RE: First order logic, set theory and God
December 7, 2018 at 11:55 pm
(This post was last modified: December 7, 2018 at 11:57 pm by T0 Th3 M4X.)
(December 7, 2018 at 11:30 pm)Grandizer Wrote:(December 7, 2018 at 10:10 pm)T0 Th3 M4X Wrote: I think it's a fair assumption even if you can't specifically define the trigger. No matter what you say it is, you have to assume it was sufficient of itself or prove at least two simultaneous anomalies. Because if 1 can't be sufficient of itself, you need a minimum of 2 to generate it, which would make those two things the trigger. This is conjecture here, but that would be a stretch since they would need to be random anomalies. If you rule both those things out, then you pretty much have to default to something supernatural, because ..well, what else could it be?

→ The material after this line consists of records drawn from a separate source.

(** * OLED RotorHazard display: a shallow embedding of [oled_display.py]

    The development follows [OLEDDisplay] in
    [custom_plugins/oled_rotorhazard_display/oled_display.py].

    - Python values that the display only prints are [Py.value]s; dicts are
      insertion-ordered association lists ([Py.dict]).
    - A Python string is a sequence of code points; a [string] here holds
      its UTF-8 bytes, and [len], [s[:n]] and [s[n:]] count code points.
    - A Python float is a binary64 number ([Py.float]); sensor values and
      raw lap times are formatted, divided and rounded as such.
    - [time.time()] returns seconds as a float; timestamps are modelled as
      exact rationals ([Q]).  Every call site of [time.time()] inside one
      tick is a separate reading supplied by the environment.
    - Python exceptions are modelled by [Py.result]; [try ... except
      Exception] is [Py.try_except].  Drawing happens on a canvas that keeps
      what was drawn before an exception ([Draw]).
    - The telemetry provider [rhapi] is a live object of the host: every
      query of a tick finds it in a state of its own.  These states, the
      clock, the random source and the panel are the environment of a call
      ([Env]).
    - The display thread and the event handlers are run one after the
      other: an event is stored between two ticks.  The one exception is
      [update_display_during], which places the write of a handler inside
      a tick. *)

From Stdlib Require Import String Ascii List ZArith QArith Lia Bool.
From Stdlib Require Import Qabs Qround DecimalString Sorting.Sorted SpecFloat.
Import ListNotations.

Local Open Scope list_scope.
Local Open Scope Z_scope.
Local Open Scope string_scope.

(* ================================================================== *)
(** ** Python values, strings, dicts and exceptions                    *)
(* ================================================================== *)

Module Py.

(** The values the display formats with [str()] / f-strings. *)
Inductive value : Type :=
| None_
| Int (z : Z)
| Str (s : string).

Definition value_eqb (a b : value) : bool :=
  match a, b with
  | None_, None_ => true
  | Int x, Int y => Z.eqb x y
  | Str x, Str y => String.eqb x y
  | _, _ => false
  end.

(** [bool(v)] *)
Definition truthy (v : value) : bool :=
  match v with
  | None_ => false
  | Int z => negb (Z.eqb z 0)
  | Str s => negb (String.eqb s "")
  end.

Definition str_of_Z (z : Z) : string := NilZero.string_of_int (Z.to_int z).

(** [str(v)], as used by f-string interpolation [f"{v}"]. *)
Definition str (v : value) : string :=
  match v with
  | None_ => "None"
  | Int z => str_of_Z z
  | Str s => s
  end.

(** [v == k] for an integer literal [k]. *)
Definition eq_int (v : value) (k : Z) : bool :=
  match v with
  | Int z => Z.eqb z k
  | _ => false
  end.

(** *** Strings

    Case folding is the one of ASCII letters, which is what decides whether
    a key contains "voltage". *)

Definition lower_ascii (c : ascii) : ascii :=
  let n := nat_of_ascii c in
  if (65 <=? n)%nat && (n <=? 90)%nat then ascii_of_nat (n + 32) else c.

(** [s.lower()] *)
Fixpoint lower (s : string) : string :=
  match s with
  | EmptyString => EmptyString
  | String c t => String (lower_ascii c) (lower t)
  end.

(** [s.startswith(p)] *)
Definition startswith (s p : string) : bool := String.prefix p s.

(** [needle in hay] on strings *)
Fixpoint contains (needle hay : string) : bool :=
  String.prefix needle hay ||
  match hay with
  | EmptyString => false
  | String _ t => contains needle t
  end.

(** A code point is a first byte and the continuation bytes [10xxxxxx]
    that its leading bits announce. *)
Definition is_continuation (c : ascii) : bool :=
  match c with
  | Ascii _ _ _ _ _ _ b6 b7 => b7 && negb b6
  end.

Definition continuation_bytes (c : ascii) : nat :=
  match c with
  | Ascii _ _ _ _ _ false true true => 1
  | Ascii _ _ _ _ false true true true => 2
  | Ascii _ _ _ false true true true true => 3
  | _ => 0
  end.

(** [len(s)], [s[:n]] and [s[n:]], reading [s] when [pending] continuation
    bytes of a code point are still to come. *)
Fixpoint strlen_from (pending : nat) (s : string) : nat :=
  match s with
  | EmptyString => O
  | String c t =>
      match pending, is_continuation c with
      | S pending', true => strlen_from pending' t
      | _, _ => S (strlen_from (continuation_bytes c) t)
      end
  end.

Fixpoint slice_to_from (pending n : nat) (s : string) : string :=
  match s with
  | EmptyString => EmptyString
  | String c t =>
      match pending, is_continuation c with
      | S pending', true => String c (slice_to_from pending' n t)
      | _, _ =>
          match n with
          | O => EmptyString
          | S n' => String c (slice_to_from (continuation_bytes c) n' t)
          end
      end
  end.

Why couldn't a naturalistic entity be sufficient of itself?
For me, supernatural would be something outside of (or beyond) nature itself. If the OP argument allows for the first cause to be a part of nature, then while you are certainly free to call it "God", I have as much freedom to consider it to nevertheless be perfectly naturalistic. For me, a supernatural God would have to be the kind of God defended by proponents of arguments such as the Kalam Cosmological Argument: one that defies logic (or at least our intuition of it) by existing "outside" of space-time and that created natural existence from the "outside".

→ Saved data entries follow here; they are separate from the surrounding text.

(** The assignment of [guarded_call] writes the record of the call itself,
    which the memo test has found without served value. *)
Lemma guarded_call_keeps_values (r : Token) (st : AsyncHelpers) :
  ids_ok st ->
  assoc (id r) (helperIds st) = Some r ->
  memoized src r r = false ->
  ids_ok (snd (guarded_call src self r st))
  /\ keeps_values src st (snd (guarded_call src self r st)).
Proof.
  intros I Hr Hm.
  destruct (steady_mapM src (resolve_arg src self) (args r)
              steady_resolve_arg st I) as [I1 K1].
  destruct (guarded_call src self r st) as [o s'] eqn:G. cbn [snd].
  unfold guarded_call, try_catch, bind at 1 in G.
  destruct (mapM (resolve_arg src self) (args r) st) as [[argz|e| |] st1];
    simpl in I1, K1;
    try (injection G as _ <-; split; assumption).
  unfold apply, bind at 1, modify in G.
  destruct (settle (fn r) (ctx r) argz) as [v|e];
    [|injection G as _ <-; split; [exact I1 | exact K1]].
  unfold bind at 1, ret at 1 in G. unfold assign_value, bind, gets in G.
  cbn [helperIds record_call] in G.
  destruct (assoc (id r) (helperIds st1)) as [r1|] eqn:Hr1;
    [|injection G as _ <-; split; [exact I1 | exact K1]].
  unfold modify in G. injection G as _ <-. split.
  - intros k x Hx. cbn [helperIds set_helperIds record_call] in Hx.
    destruct (String.eqb_spec k (id r)) as [->|Hne].
    + rewrite assoc_store_value_eq, Hr1 in Hx. injection Hx as <-.
      simpl. exact (I1 _ _ Hr1).
    + rewrite assoc_store_value_neq in Hx by exact Hne. exact (I1 _ _ Hx).
  - intros k x w Hx Hv Hs.
    assert (Hne : k <> id r).
    { intros ->. rewrite Hr in Hx. injection Hx as <-.
      unfold memoized, value_or_undefined in Hm. rewrite Hv in Hm.
      destruct src; [|discriminate].
      destruct Hs as [Hs|Hs]; [discriminate | congruence]. }
    destruct (K1 k x w Hx Hv Hs) as (x1 & Hx1 & Hv1).
    exists x1. split; [|exact Hv1].
    cbn [helperIds set_helperIds record_call].
    now rewrite assoc_store_value_neq.
Qed.

Lemma steady_resolveId_body (key : jsvalue) :
  steady src (resolveId_body src self key).
Proof.
  intros st I.
  destruct (resolveId_body src self key st) as [o s'] eqn:G. cbn [snd].
  unfold resolveId_body, ToPropertyKey in G.
  destruct (ToString key) as [k|];
    [|ends_at G; split; [exact I | apply keeps_values_refl]].
  unfold bind at 1, ret at 1 in G. unfold bind at 1, gets at 1 in G.
  destruct (assoc k (helperIds st)) as [r|] eqn:Hr.
  - pose proof (I k r Hr) as Hid. rewrite Hid, Hr in G.
    destruct (memoized src r r) eqn:Hm;
      [ends_at G; split; [exact I | apply keeps_values_refl]|].
    rewrite <- Hid in Hr.
    destruct (guarded_call_keeps_values r st I Hr Hm) as [I1 K1].
    unfold bind at 1 in G.
    destruct (guarded_call src self r st) as [[u|e| |] st1];
      simpl in I1, K1; try (ends_at G; split; assumption).
    unfold bind at 1, gets at 1 in G.
    destruct (assoc k (helperIds st1)) as [r'|];
      [|ends_at G; split; assumption].
    destruct (steady_deliver (value_or_undefined r') st1 I1) as [I2 K2].
    rewrite G in I2, K2. simpl in I2, K2.
    split; [exact I2 | exact (keeps_values_trans _ _ _ _ K1 K2)].
  - destruct (inherited k);
      [|ends_at G; split; [exact I | apply keeps_values_refl]].
    unfold resolve_member, bind, gets in G.
    destruct (assoc "undefined" (helperIds st)) as [at_id|];
      [|ends_at G; split; [exact I | apply keeps_values_refl]].
    destruct src, (value at_id); ends_at G;
      (split; [exact I | apply keeps_values_refl]).
Qed.

End Steady.

Lemma steady_resolveId (src : source) (fuel : nat) (key : jsvalue) :
  steady src (resolveId src fuel key).
Proof.
  revert key. induction fuel as [|n IH]; intros key.
  - now apply steady_pure.
  - simpl. now apply steady_resolveId_body.
Qed.

Lemma steady_resolveIds (src : source) (fuel : nat) (str : jsvalue) :
  steady src (resolveIds src fuel str).
Proof. apply steady_resolveIds_body. apply steady_resolveId. Qed.

Lemma perform_keeps_values (src : source) (op : operation) (st : AsyncHelpers) :
  invariant st -> keeps_values src st (snd (perform src op st)).
Proof.
  intros I.
  destruct op as [nm f|nm f|nm this arguments|fuel key|fuel str]; simpl.
  - destruct (registry_only_helper nm f st) as (_ & _ & P & _).
    unfold after. intros k r w Hr Hv _. exists r. now rewrite P.
  - destruct (registry_only_wrapHelper src nm f st) as (_ & _ & P & _).
    unfold after. intros k r w Hr Hv _. exists r. now rewrite P.
  - unfold invoke. destruct (assoc nm (wrappedHelpers st)) as [w0|];
      [|apply keeps_values_refl].
    pose proof (wrappedHelper_fresh w0 this arguments st (proj1 I)) as Fr.
    unfold wrappedHelper in *. cbn [fst snd] in *.
    intros k r w Hr Hv _. exists r. split; [|exact Hv].
    cbn [helperIds]. rewrite assoc_set_neq; [exact Hr|].
    intros ->. apply Fr. exact (assoc_in_keys _ _ _ Hr).
  - exact (proj2 (steady_resolveId src fuel key st (proj1 (proj2 I)))).
  - exact (proj2 (steady_resolveIds src fuel str st (proj1 (proj2 I)))).
Qed.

It can be sufficient. Or we can at least assume it can be. If we assume it can't be, we would need a minimum value of 2 since that's the next possible value. Really though, anything beyond 1 would be difficult to explain. We discussed it some the other day. It would be similar to tipping a domino to create a chain reaction, but the domino would have to be able to tip itself as to meet the definition as being the initial cause. Every cause after that would then we subject to that first cause.